■ PROBLEM DETAILS
All lines in the records that carry the string "exact" are to be shown.

▽

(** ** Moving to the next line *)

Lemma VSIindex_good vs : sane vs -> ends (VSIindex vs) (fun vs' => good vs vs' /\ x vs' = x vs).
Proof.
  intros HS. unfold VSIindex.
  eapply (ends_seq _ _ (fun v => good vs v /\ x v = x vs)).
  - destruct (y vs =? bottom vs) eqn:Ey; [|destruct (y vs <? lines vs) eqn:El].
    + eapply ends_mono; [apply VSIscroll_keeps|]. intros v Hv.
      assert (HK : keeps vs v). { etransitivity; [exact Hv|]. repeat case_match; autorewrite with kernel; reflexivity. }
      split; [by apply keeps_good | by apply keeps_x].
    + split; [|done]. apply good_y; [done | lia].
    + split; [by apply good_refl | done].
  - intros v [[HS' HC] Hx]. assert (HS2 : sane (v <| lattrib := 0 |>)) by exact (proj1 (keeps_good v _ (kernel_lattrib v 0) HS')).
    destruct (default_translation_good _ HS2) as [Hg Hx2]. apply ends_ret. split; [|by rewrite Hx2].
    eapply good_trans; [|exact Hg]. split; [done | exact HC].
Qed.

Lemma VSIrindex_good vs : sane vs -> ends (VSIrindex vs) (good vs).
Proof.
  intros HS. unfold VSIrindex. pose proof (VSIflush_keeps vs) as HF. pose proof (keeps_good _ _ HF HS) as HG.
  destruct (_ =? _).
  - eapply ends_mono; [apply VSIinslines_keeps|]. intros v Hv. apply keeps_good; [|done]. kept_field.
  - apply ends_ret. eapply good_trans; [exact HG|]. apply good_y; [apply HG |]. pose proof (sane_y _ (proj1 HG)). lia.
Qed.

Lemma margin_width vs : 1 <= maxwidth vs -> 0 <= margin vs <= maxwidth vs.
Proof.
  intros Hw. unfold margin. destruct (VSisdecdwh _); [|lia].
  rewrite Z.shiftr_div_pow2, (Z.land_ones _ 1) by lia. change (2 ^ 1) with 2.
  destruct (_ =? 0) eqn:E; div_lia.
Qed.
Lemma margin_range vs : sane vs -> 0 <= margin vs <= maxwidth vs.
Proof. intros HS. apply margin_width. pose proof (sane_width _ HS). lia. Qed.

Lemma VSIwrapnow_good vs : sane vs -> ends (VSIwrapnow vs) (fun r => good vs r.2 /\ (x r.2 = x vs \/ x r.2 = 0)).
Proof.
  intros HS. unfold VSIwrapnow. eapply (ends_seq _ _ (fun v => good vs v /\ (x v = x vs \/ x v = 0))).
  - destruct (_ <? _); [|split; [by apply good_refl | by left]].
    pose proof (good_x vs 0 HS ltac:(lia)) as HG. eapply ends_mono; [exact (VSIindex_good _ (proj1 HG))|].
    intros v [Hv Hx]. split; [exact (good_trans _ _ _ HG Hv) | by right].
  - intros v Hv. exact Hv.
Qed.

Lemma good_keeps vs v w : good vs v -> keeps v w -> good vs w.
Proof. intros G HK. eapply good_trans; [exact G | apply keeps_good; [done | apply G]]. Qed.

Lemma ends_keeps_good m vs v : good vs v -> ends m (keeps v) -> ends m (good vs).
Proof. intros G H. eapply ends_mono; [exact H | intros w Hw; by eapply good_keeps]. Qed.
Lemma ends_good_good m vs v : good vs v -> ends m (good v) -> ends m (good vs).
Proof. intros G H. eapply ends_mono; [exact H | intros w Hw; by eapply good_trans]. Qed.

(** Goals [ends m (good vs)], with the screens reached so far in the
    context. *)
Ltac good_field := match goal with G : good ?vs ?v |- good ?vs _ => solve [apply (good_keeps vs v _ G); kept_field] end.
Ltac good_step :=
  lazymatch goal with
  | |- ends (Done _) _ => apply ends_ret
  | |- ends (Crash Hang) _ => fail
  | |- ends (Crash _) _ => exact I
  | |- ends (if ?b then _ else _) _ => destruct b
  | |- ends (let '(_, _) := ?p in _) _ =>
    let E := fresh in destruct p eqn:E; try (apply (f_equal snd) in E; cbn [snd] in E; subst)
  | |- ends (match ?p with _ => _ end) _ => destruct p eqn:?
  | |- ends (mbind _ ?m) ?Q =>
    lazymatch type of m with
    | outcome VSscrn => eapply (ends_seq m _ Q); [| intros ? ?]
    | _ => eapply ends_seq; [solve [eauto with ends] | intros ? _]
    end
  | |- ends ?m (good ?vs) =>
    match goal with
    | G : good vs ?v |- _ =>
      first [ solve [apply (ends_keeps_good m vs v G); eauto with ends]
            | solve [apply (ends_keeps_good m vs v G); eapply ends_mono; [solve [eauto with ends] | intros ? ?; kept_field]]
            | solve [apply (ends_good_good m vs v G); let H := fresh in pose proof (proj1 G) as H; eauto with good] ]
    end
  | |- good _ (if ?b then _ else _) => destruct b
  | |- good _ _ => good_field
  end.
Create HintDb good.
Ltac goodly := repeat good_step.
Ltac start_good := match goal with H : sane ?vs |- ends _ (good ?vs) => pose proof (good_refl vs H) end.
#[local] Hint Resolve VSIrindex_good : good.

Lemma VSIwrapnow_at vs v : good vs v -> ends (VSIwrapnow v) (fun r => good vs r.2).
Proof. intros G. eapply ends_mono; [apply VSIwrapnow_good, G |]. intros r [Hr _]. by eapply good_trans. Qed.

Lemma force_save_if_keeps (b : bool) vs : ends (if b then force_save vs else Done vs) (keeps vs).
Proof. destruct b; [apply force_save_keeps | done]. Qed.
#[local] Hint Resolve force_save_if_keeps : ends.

△

■ FINISHED TASK
      assert (HK : keeps vs v). { etransitivity; [exact Hv|]. repeat case_match; autorewrite with kernel; reflexivity. }
  - intros v [[HS' HC] Hx]. assert (HS2 : sane (v <| lattrib := 0 |>)) by exact (proj1 (keeps_good v _ (kernel_lattrib v 0) HS')).
    eapply good_trans; [|exact Hg]. split; [done | exact HC].
  - apply ends_ret. eapply good_trans; [exact HG|]. apply good_y; [apply HG |]. pose proof (sane_y _ (proj1 HG)). lia.
    pose proof (good_x vs 0 HS ltac:(lia)) as HG. eapply ends_mono; [exact (VSIindex_good _ (proj1 HG))|].
    intros v [Hv Hx]. split; [exact (good_trans _ _ _ HG Hv) | by right].
  - intros v Hv. exact Hv.
Proof. intros G HK. eapply good_trans; [exact G | apply keeps_good; [done | apply G]]. Qed.
Proof. intros G H. eapply ends_mono; [exact H | intros w Hw; by eapply good_keeps]. Qed.
Proof. intros G H. eapply ends_mono; [exact H | intros w Hw; by eapply good_trans]. Qed.
  | |- ends (Crash _) _ => exact I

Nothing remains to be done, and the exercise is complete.